The present invention relates to a semiconductor device, a battery pack, and a mobile terminal.
Among the CPUs (Central Processing Units) in an internal circuit installed in mobile terminals such as notebook computers, there is a type of CPU that has a function of changing its operating frequency (hereinafter called “variable frequency function”) in order to keep a balance among the power consumption, the calculation performance, and the reliability (life span). A CPU having the variable frequency function lowers the clock frequency (normal clock operation) in the normal operation state, and thereby prevents the increase of the power consumption, and/or maintains the CPU at a low temperature and thereby prevents the deterioration in the reliability. On the other hand, when the resource request from the application(s) increases, the CPU having the variable frequency function raises the clock frequency (high-speed clock operation) and thereby increases the calculation performance.
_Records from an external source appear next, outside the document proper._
Lemma patch_child key child :
  member key (schemaProperties patchDefinition) = Some (JObject child) ->
  key ∈ patchNames /\ schemaType child = "string".
Proof.
  intros Hm. apply member_live, live_members_spec in Hm. revert Hm.
  assert (Forall (fun m => forall child, snd m = JObject child -> fst m ∈ patchNames /\ schemaType child = "string")
            (live_members (schemaProperties patchDefinition))) as Hall.
  { repeat (constructor; [cbn; intros ? [= <-]; split; [by apply (bool_decide_unpack (_ ∈ patchNames))|reflexivity]|]).
    constructor. }
  intros Hm. by apply (proj1 (Forall_forall _ _) Hall _ Hm).
Qed.

Lemma patch_members o :
  validateSchemaValue patchDefinition (JObject o) = true ->
  (forall key, key ∈ map fst o -> key ∈ patchNames) /\ exists s, member (bytes_of "path") o = Some (JString s).
Proof.
  intros Hv. destruct (closed_members patchDefinition o eq_refl eq_refl Hv) as [Hr Hl]. split.
  - intros key (v & Hk)%member_key. destruct (Hl _ Hk) as (child & Hc & _). by apply patch_child in Hc as [? _].
  - destruct (Hr (bytes_of "path")) as [v Hm]; [by apply (bool_decide_unpack (_ ∈ requiredOf patchDefinition))|].
    destruct (Hl (bytes_of "path", v)) as (child & Hc & Hs); [by apply member_live|].
    apply patch_child in Hc as [_ Ht]. cbn [snd] in Hs. apply (string_value _ _ Ht) in Hs as [s ->]. eauto.
Qed.

Definition json_text (v : json) : string := match v with JString s => string_of_bytes s | _ => "" end.

Lemma decode_patch_path o request :
  (forall key, key ∈ map fst o -> key ∈ patchNames) ->
  decode_struct true patchFields (JObject o) (MkPatchRequest "" "" "") = Some request ->
  forall s, member (bytes_of "path") o = Some (JString s) -> pq_Path request = string_of_bytes s.
Proof.
  intros Hk Hd s Hm.
  destruct (decode_members_field patchFields (bytes_of "path")
    (MkFieldDecoder "path" (fun v r => s ← decode_string v (pq_Path r); Some (MkPatchRequest s (pq_Old r) (pq_New r))))
    pq_Path (fun v => exists s, v = JString s) json_text o (MkPatchRequest "" "" "") request eq_refl) as [_ Hs];
    [..|exact Hd|].
  - intros v r r' Hset [t ->]. cbn in Hset. by injection Hset as <-.
  - intros key g Hi Hne Hg v r r' Hset. specialize (Hk key Hi).
    apply elem_of_cons in Hk as [->|Hk]; [done|].
    repeat (apply elem_of_cons in Hk as [->|Hk]; [injection Hg as <-; cbn in Hset; destruct (decode_string v _); [|done]; by injection Hset as <-|]).
    by apply elem_of_nil in Hk.
  - by apply (Hs (JString s) Hm); eauto.
Qed.

(** ** test *)

Definition testDefinition : object := Eval vm_compute in default [] (unmarshal_map testSchema).
Definition testNames : list (list Z) := Eval vm_compute in map bytes_of ["packages"; "run"; "verbose"].

Lemma testDefinition_eq : unmarshal_map testSchema = Some testDefinition.
Proof. vm_compute. reflexivity. Qed.

Lemma test_child key child :
  member key (schemaProperties testDefinition) = Some (JObject child) ->
  key ∈ testNames /\
  (key = bytes_of "packages" -> schemaType child = "array" /\
     exists item, field "items" child = Some (JObject item) /\ schemaType item = "string").
Proof.
  intros Hm. apply member_live, live_members_spec in Hm. revert Hm.
  assert (Forall (fun m => forall child, snd m = JObject child -> fst m ∈ testNames /\
            (fst m = bytes_of "packages" -> schemaType child = "array" /\
               exists item, field "items" child = Some (JObject item) /\ schemaType item = "string"))
            (live_members (schemaProperties testDefinition))) as Hall.
  { repeat (constructor; [cbn; intros ? [= <-]; split; [by apply (bool_decide_unpack (_ ∈ testNames))|]|]).
    - intros _. split; [reflexivity|]. by eexists.
    - done.
    - done.
    - constructor. }
  intros Hm. by apply (proj1 (Forall_forall _ _) Hall _ Hm).
Qed.

Definition packages_value (v : json) : Prop := exists names, v = JArray (map JString names).

Lemma string_items item items :
  schemaType item = "string" -> forallb (validateSchemaValue item) items = true -> exists names, items = map JString names.
Proof.
  intros Ht. induction items as [|v items IH]; [by exists []|]. cbn. intros [Hv Hi]%andb_true_iff.
  apply (string_value _ _ Ht) in Hv as [s ->]. destruct (IH Hi) as [names ->]. by exists (s :: names).
Qed.

Lemma test_members o :
  validateSchemaValue testDefinition (JObject o) = true ->
  (forall key, key ∈ map fst o -> key ∈ testNames) /\
  exists names, member (bytes_of "packages") o = Some (JArray (map JString names)).
Proof.
  intros Hv. destruct (closed_members testDefinition o eq_refl eq_refl Hv) as [Hr Hl]. split.
  - intros key (v & Hk)%member_key. destruct (Hl _ Hk) as (child & Hc & _). by apply test_child in Hc as [? _].
  - destruct (Hr (bytes_of "packages")) as [v Hm]; [by apply (bool_decide_unpack (_ ∈ requiredOf testDefinition))|].
    destruct (Hl (bytes_of "packages", v)) as (child & Hc & Hs); [by apply member_live|].
    apply test_child in Hc as [_ Ht]. destruct (Ht eq_refl) as (Ha & item & Hi & Hst). cbn [snd] in Hs.
    rewrite validate_array, Hi in Hs by done. destruct v as [| | | |items|]; try done.
    apply andb_true_iff in Hs as [_ Hs]. apply (string_items _ _ Hst) in Hs as [names ->]. eauto.
Qed.

Lemma decode_strings_all names old :
  decode_strings (map JString names) old = Some (map string_of_bytes names).
Proof. revert old. induction names as [|s names IH]; intros old; [done|].
  unfold decode_strings in *. cbn [map decode_items]. by rewrite IH. Qed.

Definition json_texts (v : json) : list string := match v with JArray items => map json_text items | _ => [] end.

Lemma json_texts_strings names : json_texts (JArray (map JString names)) = map string_of_bytes names.
Proof. unfold json_texts. by rewrite map_map. Qed.

Lemma decode_test_packages o request names :
  (forall key, key ∈ map fst o -> key ∈ testNames) ->
  fst <$> decode_struct true testFields (JObject o) (MkTestRequest [] "" false, []) = Some request ->
  member (bytes_of "packages") o = Some (JArray (map JString names)) ->
  tq_Packages request = map string_of_bytes names.
Proof.
  intros Hk Hd Hm. destruct (decode_struct _ _ _ _) as [[q backing]|] eqn:Hq; [|done]. injection Hd as <-.
  assert (exists f, find_field testFields (bytes_of "packages") = Some f /\
    forall v r r', fd_set f v r = Some r' -> packages_value v -> tq_Packages (fst r') = json_texts v) as (f & Hf & Hset).
  { eexists. split; [reflexivity|]. intros v [r b] r' Hset [ns ->]. cbn in Hset.
    rewrite decode_strings_all in Hset. cbn in Hset. injection Hset as <-. by rewrite json_texts_strings. }
  destruct (decode_members_field testFields (bytes_of "packages") f (fun r => tq_Packages (fst r)) packages_value
    json_texts o (MkTestRequest [] "" false, []) (q, backing) Hf Hset) as [_ Hs]; [|exact Hq|].
  - intros key g Hi Hne Hg v [r b] r' Hs. specialize (Hk key Hi).
    apply elem_of_cons in Hk as [->|Hk]; [done|].
    repeat (apply elem_of_cons in Hk as [->|Hk];
      [injection Hg as <-; cbn in Hs; destruct (_ v _); [|done]; by injection Hs as <-|]).
    by apply elem_of_nil in Hk.
  - rewrite <- json_texts_strings. apply (Hs _ Hm). by exists names.
Qed.

Lemma trimPackage_path name : trimPackage name = packagePath name.
Proof. reflexivity. Qed.

Lemma packagePaths_names `{FileSystem} workspace names paths :
  packagePaths workspace (map JString names) = Ok paths -> paths = map packagePath (map string_of_bytes names).
Proof.
  revert paths. induction names as [|s names IH]; intros paths; cbn [map packagePaths]; [by intros [= <-]|].
  destruct (_ || _ || _); [done|]. intros (x & _ & (rest & Hr & [= <-])%bind_Ok)%bind_Ok. by rewrite (IH rest).
Qed.

(** ** All tools *)

Lemma NormalizePath_logical `{FileSystem} root p q : NormalizePath root p = Ok q -> normalizeLogicalPath p = Ok q.
Proof.
  unfold NormalizePath. intros (l & Hl & (a & _ & (c & _ & (u & _ & [= <-])%bind_Ok)%bind_Ok)%bind_Ok)%bind_Ok. done.
Qed.

Lemma builtin_cases contract :
  contract ∈ builtinContracts ->
  ct_Name contract = "repo.list" \/ ct_Name contract = "repo.read" \/ ct_Name contract = "repo.search" \/
  ct_Name contract = "repo.apply_patch" /\ ct_InputSchema contract = applyPatchSchema \/
  ct_Name contract = "repo.test" /\ ct_InputSchema contract = testSchema.
Proof.
  revert contract. apply Forall_forall. unfold builtinContracts. repeat (constructor; [cbn; tauto|]). constructor.
Qed.

Lemma decodePatch_value input v :
  parse_bytes (bytes_of input) = Some v -> (Z.of_nat (length (bytes_of input)) <= patchLimit)%Z ->
  decodePatch input = decode_struct true patchFields v (MkPatchRequest "" "" "").
Proof.
  intros Hp Hl. unfold decodePatch. unfold LimitReader. rewrite (proj2 (Z.leb_le _ _) Hl), (first_value_parse _ _ Hp). reflexivity.
Qed.

Lemma decodeTest_value input v :
  parse_bytes (bytes_of input) = Some v -> (Z.of_nat (length (bytes_of input)) <= testLimit)%Z ->
  decodeTest input = fst <$> decode_struct true testFields v (MkTestRequest [] "" false, []).
Proof.
  intros Hp Hl. unfold decodeTest. unfold LimitReader. rewrite (proj2 (Z.leb_le _ _) Hl), (first_value_parse _ _ Hp). reflexivity.
Qed.

Lemma limits : (testLimit <= patchLimit)%Z.
Proof. done. Qed.

(** The command of a request: the paths of its arguments or of its standard input, as the
    helper decodes them, are among those that are checked. *)
Inductive Asks (paths : list string) : string -> list string -> string -> Prop :=
  | AsksList stdin path : path ∈ paths -> Asks paths "repo.list" [helper; "list"; path] stdin
  | AsksRead stdin path lines : path ∈ paths -> Asks paths "repo.read" (helper :: "read" :: path :: lines) stdin
  | AsksSearch stdin pattern path : path ∈ paths -> Asks paths "repo.search" [helper; "search"; pattern; path] stdin
  | AsksPatch stdin :
      (forall request, decodePatch stdin = Some request -> pq_Path request ∈ paths) ->
      Asks paths "repo.apply_patch" [helper; "apply-patch"] stdin
  | AsksTest stdin :
      (forall request, decodeTest stdin = Some request ->
         forall package, package ∈ tq_Packages request -> packagePath package ∈ paths) ->
      Asks paths "repo.test" [helper; "test"] stdin.

Lemma patch_asked input o command stdin paths :
  validateJSONSchema applyPatchSchema input = Ok tt -> unmarshal_map input = Some o ->
  (Z.of_nat (length (bytes_of input)) <= testLimit)%Z -> patchCommand input o = Ok (command, stdin, paths) ->
  Asks paths "repo.apply_patch" command (default "" stdin).
Proof.
  intros Hv Ho Hlen Hb. destruct (accepted_request _ _ _ _ patchDefinition_eq eq_refl Hv Ho) as [Hp Hvo].
  destruct (patch_members o Hvo) as [Hk (s & Hm)]. unfold patchCommand in Hb.
  apply bind_Ok in Hb as (p & Hpath & Hb). destruct (stringField "old" o), (stringField "new" o); try done.
  destruct (_ || _); [done|]. injection Hb as <- <- <-. change (default "" (Some input)) with input. constructor. intros request Hd.
  rewrite (decodePatch_value input _ Hp) in Hd by (etrans; [exact Hlen|exact limits]).
  rewrite (decode_patch_path o request Hk Hd s Hm). unfold pathValue, stringField, field in Hpath.
  rewrite Hm in Hpath. case_decide; [done|]. injection Hpath as <-. by left.
Qed.

Lemma test_asked `{FileSystem} workspace input o command stdin paths :
  validateJSONSchema testSchema input = Ok tt -> unmarshal_map input = Some o ->
  (Z.of_nat (length (bytes_of input)) <= testLimit)%Z -> testCommand workspace input o = Ok (command, stdin, paths) ->
  Asks paths "repo.test" command (default "" stdin).
Proof.
  intros Hv Ho Hlen Hb. destruct (accepted_request _ _ _ _ testDefinition_eq eq_refl Hv Ho) as [Hp Hvo].
  destruct (test_members o Hvo) as [Hk (names & Hm)]. unfold testCommand, field in Hb. rewrite Hm in Hb.
  destruct (_ || _); [done|]. apply bind_Ok in Hb as (ps & Hps & [= <- <- <-]). change (default "" (Some input)) with input.
  constructor. intros request Hd package Hi. rewrite (decodeTest_value input _ Hp Hlen) in Hd.
  rewrite (decode_test_packages o request names Hk Hd Hm) in Hi. apply packagePaths_names in Hps as ->.
  unfold sort_Strings. rewrite merge_sort_Permutation. by apply list_elem_of_fmap_2.
Qed.
(* ===== verification/EinoTheorems.v ===== *)
(** * What the Eino adapter guarantees

    Fragments become whole calls, whatever the chunks they come in; conflicting fragments
    never become a call; and the model reads one system message. *)
From stdpp Require Import sorting.
From S2P Require Import Prelude Sha256 GoLib Json JsonPrint Types Effect Float64 Contract Reasoner ReasonerTheorems.
From S2P Require Import AuditLog Policy Controller ToolService WireTheorems Agent Cassette Eino.
From S2P Require Import EinoFacts.

(** ** A turn of the provider *)

Definition contents (chunks : list Chunk) : list string := filter (fun t => t <> "") (map ch_Content chunks).
Definition fragments (chunks : list Chunk) : list Fragment := concat (map ch_ToolCalls chunks).
Definition chunkUsage (chunk : Chunk) : option TokenUsage := ch_ResponseMeta chunk ≫= rm_Usage.
Definition usages (chunks : list Chunk) : list Usage := map usageOf (omap chunkUsage chunks).
Definition chunkReason (chunk : Chunk) : string := default "" (rm_FinishReason <$> ch_ResponseMeta chunk).

(** Counters that do not go back. *)
Definition counting (u v : Usage) : Prop :=
  (us_InputTokens u <= us_InputTokens v /\ us_OutputTokens u <= us_OutputTokens v /\ us_TotalTokens u <= us_TotalTokens v)%Z.
(** The only ways to begin to succeed. *)
Lemma mainStep_succeeding timer p w :
  succeeding (pr_phase (fst (mainStep timer p w))) = true ->
  succeeding (pr_phase p) = true \/ sawConvergence p \/ cancelledAcquired p.
Proof.
  unfold Worker.mainStep. destruct (pr_phase p) as [| |r| | |presented r| |r|r] eqn:Hp.
  - destruct (configInvalid config); [done|]. by destruct (Register _ _ _) as [[|] ?].
  - destruct (pr_errors p); [done|]. by destruct (Acquire _ _ _ _ _).
  - unfold afterAcquire. cbn [fst]. destruct r as [acquired|e].
    + destruct (pr_err p) as [e|] eqn:He; [|done]. intros _. right. right. by exists acquired, e.
    + destruct (errors_Is e ErrLeaseHeld); [done|]. destruct (pr_err p); [|done].
      rewrite phase_heartbeatOr. by destruct (pr_errors p).
  - destruct timer; [done|]. destruct (pr_err p); [|cbn; rewrite Hp; by left]. cbn [fst].
    rewrite phase_heartbeatOr. by destruct (pr_errors p).
  - destruct (pr_sessions p) as [|s rest]; [cbn; rewrite Hp; by left|].
    destruct (ss_errors s); [cbn [fst]; by rewrite phase_endSession|]. by destruct (reconcile _ _ _ _).
  - destruct (pr_sessions p) as [|s rest]; [cbn; rewrite Hp; by left|]. unfold afterReconcile. cbn [fst]. destruct r as [res|e].
    + destruct (converged res) eqn:Hc; [intros _; right; left; by exists presented, res|]. by case_decide.
    + destruct (ss_err s), (ss_errors s); by rewrite phase_endSession.
  - destruct (pr_sessions p) as [|s rest]; [cbn; rewrite Hp; by left|]. destruct timer; [done|].
    destruct (ss_err s); cbn [fst]; [by rewrite phase_endSession|rewrite Hp; by left].
  - unfold afterSession. cbn [fst]. destruct r as [e|]; [|by left].
    destruct (pr_err p); [rewrite phase_heartbeatOr; by destruct (pr_errors p)|]. by destruct (_ || _).
  - cbn. rewrite Hp. by left.
Qed.

(** Some state of a schedule. *)
Definition passed (actions : list Action) (p : Process) (w : W) (Q : Process -> Prop) : Prop :=
  exists before after p' w', actions = before ++ after /\ schedule before p w = (p', w') /\ Q p'.

(** C34: a worker reports the truth: however its goroutines are scheduled and whatever
    the manager and the controller answer, [Run] returns no error only after a call of
    [ReconcileLeased] answered a terminal state or one that waits for approval - or in
    one other case, which is a defect: its context was over when an acquisition had
    just succeeded. *)
Theorem worker_reports_truth actions w p' w' :
  schedule actions startProcess w = (p', w') -> pr_phase p' = Returned None ->
  passed actions startProcess w (fun p => sawConvergence p \/ cancelledAcquired p).
Proof.
  intros Hs Hr. assert (succeeding (pr_phase p') = true) as Hsucc by (by rewrite Hr). clear Hr.
  revert p' w' Hs Hsucc. induction actions as [|a actions IH] using rev_ind; intros p' w' Hs Hsucc.
  { cbn in Hs. injection Hs as <- <-. done. }
  rewrite schedule_snoc in Hs. destruct (schedule actions startProcess w) as [p1 w1] eqn:H1.
  assert (passed actions startProcess w (fun p => sawConvergence p \/ cancelledAcquired p) ->
    passed (actions ++ [a]) startProcess w (fun p => sawConvergence p \/ cancelledAcquired p)) as Hmono.
  { intros (before & after & p & w2 & -> & Hb & HQ). exists before, (after ++ [a]), p, w2. by rewrite (assoc_L (++)). }
  destruct (isMain a) eqn:Ha.
  - destruct a as [timer| | | | |]; try done. pose proof (mainStep_succeeding timer p1 w1) as Hm.
    cbn [Worker.act] in Hs. rewrite Hs in Hm. destruct (Hm Hsucc) as [Hp|Hq]; [by apply Hmono, (IH p1 w1)|].
    exists actions, [Main timer], p1, w1. done.
  - pose proof (act_phase a p1 w1 Ha) as Hp. rewrite Hs in Hp. cbn in Hp. apply Hmono, (IH p1 w1); [done|]. by rewrite <- Hp.
Qed.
Note that when a CPU having a variable frequency function is driven by electric power supplied from an assembled battery in which a plurality of secondary battery cells are combined, the period of the high-speed clock operation and the clock frequency in the high-speed clock operation state are determined based on the amount of the electric power that can be output from a battery. For example, this CPU is formed so as to be able to select a plurality of clock frequencies higher than the clock frequency in the normal clock operation state as a clock frequency in the high-speed clock operation state, and the optimal clock frequency is selected based on the amount of the electric power that can be output from the battery at this time.
Meanwhile, the state of a battery implemented in a mobile terminal such as a notebook computer is monitored by a battery monitoring system accommodated in a battery pack together with the battery. The battery monitoring system typically includes a battery control IC (FGIC: Fuel Gauge IC), a sense resistance to detect charging and discharging currents of the battery as voltage information, a charge controlling MOS transistor, a discharge controlling MOS transistor, and a protection circuit such as a thermistor or a fuse. The battery control IC is formed to include, for example, a microcontroller, and achieves a battery remaining capacity management function, a function of controlling the charge controlling/discharge controlling MOS transistors, and a function of protecting the battery. The battery control IC generates information indicating the state of the battery based on the results of detecting the battery voltage and the charging and discharging currents of the battery to notify the internal circuit of the mobile terminal of the information. The information indicating the state of the battery includes, for example, a full charge capacity (FCC), a remaining capacity (RC) of the battery, and a state of charge (SOC) of the battery. Related techniques are disclosed in Japanese Unexamined Patent Application Publication Nos. 2010-34016, 2003-79059, and 2001-51029.
The battery control IC generates, in addition to the information indicating the battery state described above, information of a maximum power amount that can be supplied from the battery to the internal circuit based on the results of measuring the battery voltage and the discharge current of the battery. The information of the maximum power amount is notified as needed (e.g., once every second) to a PC system (internal circuit) of the notebook computer, and is used to determine the period of the high-speed clock operation and the clock frequency in the high-speed clock operation.